Thoughts on the Space Elevator
Keith Curtis writes to tell us that Glenn Reynolds, of Instapundit fame, has posted his thoughts on why NASA should be building a space elevator instead or their current plans. Keith has also posted his throughts from an engineer's perspective (although admittadly still not a rocket scientist). "The challenges are many, but it has been a viable option since carbon nanotubes, structures so strong that one the width of a human hair could lift a car, were invented. A space elevator could be between 10 and 2000 times cheaper than conventional technology and will force NASA to change just about everything they do. Hopefully one day that bureaucracy will wake up and realize it."

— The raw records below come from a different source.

(* ===== verification/LoopDemo.v ===== *)
(** * The loop, concretely

    The two requests of DecodeDemo with a limit of four tokens: the first iteration retracts one of them,
    the other one generates until its limit, and its slots go to the tree.  The witnesses of
    the result side. *)

From S2P Require Import Prelude AllocKernels Allocator RadixKey RadixTree RadixInv RadixMatch RadixEvict RadixProps.
From S2P Require Import ReqPool ReqCache CacheAlloc PyFloat DecodeBatch DecodeMem HandOverMem RetractProps DecodeProps QueueProps.
From S2P Require Import DecodeStep DecodeDemo Sampling Finish FinishProps ResultProc ResultProps StreamProps OutputProps.
From S2P Require Import EventLoop LoopProps.

(** A grammar over tokens: it refuses the token 99 and ends with the token 98. *)
Definition loop_accept (g : bool) (t : Z) : option bool :=
  if bool_decide (t = 99) then None else Some (bool_decide (t = 98)).
Definition loop_terminated (g : bool) : bool := g.
Definition loop_search (regex s : text) : bool := contains regex s.

Definition loop_req (r : DReq) : DReq :=
  mkDReq (dr_id r) (dr_rid r) 4 false false false false true false 0 0 false false 0 0 0 1 1 (dr_req r).

Definition loop_reqs : list DReq := map loop_req [run_r1; run_r2].

Definition loop_fin (input : list Z) : FinReq :=
  mkFinReq input [] 4 false [] [] [] 0 0 [50] 100 None None [] None None None None None [] 0.

Definition loop_gen_state (input : list Z) (g : option bool) : GenState bool :=
  mkGenState (loop_fin input) g false false false None false 0 0.

Definition loop_gen : gmap nat (GenState bool) :=
  {[ 1%nat := loop_gen_state [7; 8] None; 2%nat := loop_gen_state [7] (Some false) ]}.

Definition loop_batch : RunningBatch := set_rb_reqs loop_reqs DecodeDemo.run_batch.

Definition loop_sched : DecodeScheduler Qc :=
  mkDecodeScheduler [run_waiting] (Qc_ofZ 1) (Qc_ofZ 0) (Qc_ofZ 0) 0 [] run_mem.

Definition loop_start : LoopState bool Qc := mkLoopState loop_batch None loop_sched loop_gen [] 0 0.
Definition loop_config : OutConfig := mkOutConfig false None 1 50.
Definition loop_env : LoopEnv := mkLoopEnv false (λ _, 9) 100 [].
Definition loop_worker (b : RunningBatch) : list Z := map (λ r, 60 + Z.of_nat (dr_id r)) (rb_reqs b).

Lemma loop_gen_ok : Forall (gen_ok loop_gen) loop_reqs.
Proof. repeat constructor; eexists; (split; [vm_compute; reflexivity|]); (split; [by left|done]). Qed.

Lemma loop_start_inv :
  loop_inv (monotonic:=demo_clock) (dfi:=false) (policy:="lru") run_queue 5 6 [] [] [] loop_start.
Proof.
  split.
  - right. split; [|by eexists]. split; try done; [by repeat constructor|by repeat constructor|].
    intros o [= <-]. by repeat constructor.
  - exact run_inv.
  - repeat constructor; vm_compute; congruence.
  - exact run_queue_ok.
  - apply (bool_decide_unpack _). vm_compute. exact I.
  - apply (bool_decide_unpack _). vm_compute. exact I.
  - exact loop_gen_ok.
  - done.
Qed.

(** Three iterations: the rest of the retracted request waits, the other one has four tokens. *)
Example loop_run :
  match event_loop loop_accept loop_terminated loop_search demo_clock run_args run_spec run_queue loop_config loop_worker
          0 0 (λ _, 1) [loop_env; loop_env; loop_env] loop_start with
  | Ok s => (map dr_rid (running_of s), map dr_rid (queue_of s), map dr_rid (ds_sent_aborts (ls_sched s)),
             map (map sm_output_ids) (ls_messages s))
            = ([], ["a"], ["w"], [[[5; 6; 62]]; [[62]]])
  | Raise _ => False
  end.
Proof. vm_compute. reflexivity. Qed.



(** ** Streaming *)

Definition stream_req : DReq :=
  mkDReq 1 "s" 4 false false false false true false 0 0 false false 0 0 0 0 0
    (mkReq [7; 8] [] [7; 8] None None false 0 0 2 2 false false (Some 1) [] (Some 0%nat) 0).

Definition stream_steps : list (Z * bool * option bool) := map (λ t, (t, false, None)) [60; 61; 50; 62].

(** The token 50 is the end of the sequence: three tokens are sent, the last one with the reason. *)
Example stream_run :
  match life loop_terminated loop_search 2 50 None stream_req (loop_gen_state [7; 8] None) stream_steps with
  | Ok (msgs, r, x) => (map sm_output_ids msgs, map sm_decode_ids msgs, dr_finished r)
                       = ([[60]; [61; 50]], [[7; 8; 60]; [61; 50]], true)
  | Raise _ => False
  end.
Proof. vm_compute. reflexivity. Qed.

Lemma stream_exact_witness :
  let x := loop_gen_state [7; 8] None in
  ∃ msgs r' x', life loop_terminated loop_search 2 50 None stream_req x stream_steps = Ok (msgs, r', x')
    ∧ Forall (λ m, sm_rid m = "s") msgs
    ∧ final_reason (dr_finished r') msgs
    ∧ (if dr_finished r' then output_of msgs = visible r' x' else output_of msgs `prefix_of` rq_output_ids (dr_req r'))
    ∧ decode_ids_of msgs = (if bool_decide (msgs = []) then [] else (fr_input_ids (gs_fin x))⟨surr_of (gs_fin x):⟩) ++ output_of msgs
    ∧ (if dr_finished r'
       then ∃ k t', (k < 4)%nat ∧ rq_output_ids (dr_req r') = take k (map (λ s, s.1.1) stream_steps) ++ [t']
       else rq_output_ids (dr_req r') = map (λ s, s.1.1) stream_steps)
    ∧ (0 < 4 → 4 ≤ 4 → dr_finished r' = true).
Proof.
  intros x. refine (stream_exact loop_terminated loop_search 2 50 None stream_req x stream_steps _ _).
  - split; [done|done|done|by left].
  - split; [done|by left].
Defined.

(** Aborting by id takes every request whose id begins with it. *)
Example abort_by_prefix :
  map dr_to_finish (abort_request (mkAbortReq "req-1" false) []
    [mkDReq 1 "req-1" 4 false false false false true false 0 0 false false 0 0 0 0 0 (dr_req (loop_req run_r1));
     mkDReq 2 "req-10" 4 false false false false true false 0 0 false false 0 0 0 0 0 (dr_req (loop_req run_r2))]).2
  = [true; true].
Proof. reflexivity. Qed.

Sigh. Ya know, we could build a structure to space with todays (hell, 20+ year old) technology if we wanted. The Launch Loop concept was published 20 years ago and is viable today. It costs less than a space elevator is predicted to cost and, unlike the space elevator, can be built from the ground up instead of from orbit down. So yeah, please stop saying stuff like: once we have strong carbon nanotube fibres we'll have a space elevator two weeks later. It doesn't work like that. The majority of studies that remain to be done to make the Launch Loop a reality are much the same as the many studies that still need to be done to make the space elevator a reality. Someone has got to finance those studies and unless you can get PhD students to do it on government funding that means you've got to pour money into a hole that might never fill up.
How we know is more important than what we know.
The August issue of IEEE Spectrum also had a story about the space elevator. This article is available online here. Not knowing much about the space elevator, I found this article very informative.
"But, I don't remember ever hearing that we actually have the technology to produce enough carbon nanotube material to actually build a prototype device of some sort let alone a cable spanning to LEO."
A space elevator must extend to geosynchronous orbit, 36000 km up.
I rarely criticize things I don't care about.
The LiftPort Group of companies working towards a space-elevator are making a great deal of progress. Slashdot reported on the faa approval of their high altitude tests, for example. See here and here for more LiftPort specific information. Check here and here here for several reports concerning the viability of the elevator -- be sure to check the NIAC pdf. Blaise Gassend has a great collection of information. Finally, though carbon nanotubes are still in their infancy (its been a little around ten years since they were discovered) - their theoretical tensile strengths are perfect for application in a space elevator construction. This recent development spells a rosy future, and many innovations yet to come.
http://en.wikipedia.org/wiki/Pixie_dust
It already exists. Just not for what you are thinking about using it for. IBM owns the patent on Pixie Dust. Although I can't see that they care about it anymore now that they sold thier hard drive division.
It's not that easy, the space elevator is supposed to work because it has (will have) a counterweight on geosynchronous orbit that keeps the elevator in place. The space elevator is more like a string tied to a balloon than a wooden stick.
A space elevator will be made of carbon fiber nanotubes correct?? What would be the effect on a hurricane hitting the elevator? Can the string be realed in from one end?? Would it be more prudent to build this in a place far away from a coastline??
negliable if built correctly. The local winds wouldn't have enough kinetic force to move the cable much.
"There are more things in heaven and earth, Horatio, than are dreamt of in your philosophy."
Liftport is testing weak ribbons. The sort of ribbons they want simply do not exist. It's unobtanium.
If you read our literature (blog, press release, articles - heck you can write and ask) you'd discover we're not testing ribbons at all.
What we are doing is testing lifter technology. Sending a bot up and down in a reliable fashion is one of those easy-until-you-really-think-about-it deals. A whole lotta picky engineering needs to be ironed out to make those work in a reliable fashion.
Display some adaptability.
Actually, the design for one of the ribbons was so thin and wide that the wind resistance alone meant that it fell at about the speed of a cardboard box.
See http://www.elevator2010.org/site/primer.html and http://www.liftport.com/faq2.php#science2 for starters, Google for more.
What really makes sense is an infrastructure that makes getting people and payloads in particular to and from space cheap and reliable, even ordinary. The only chance for that right now is a space elevator.
You have a 3% chance of death flying on a space shuttle. That's an incredibly poor record, and incredibly expensive.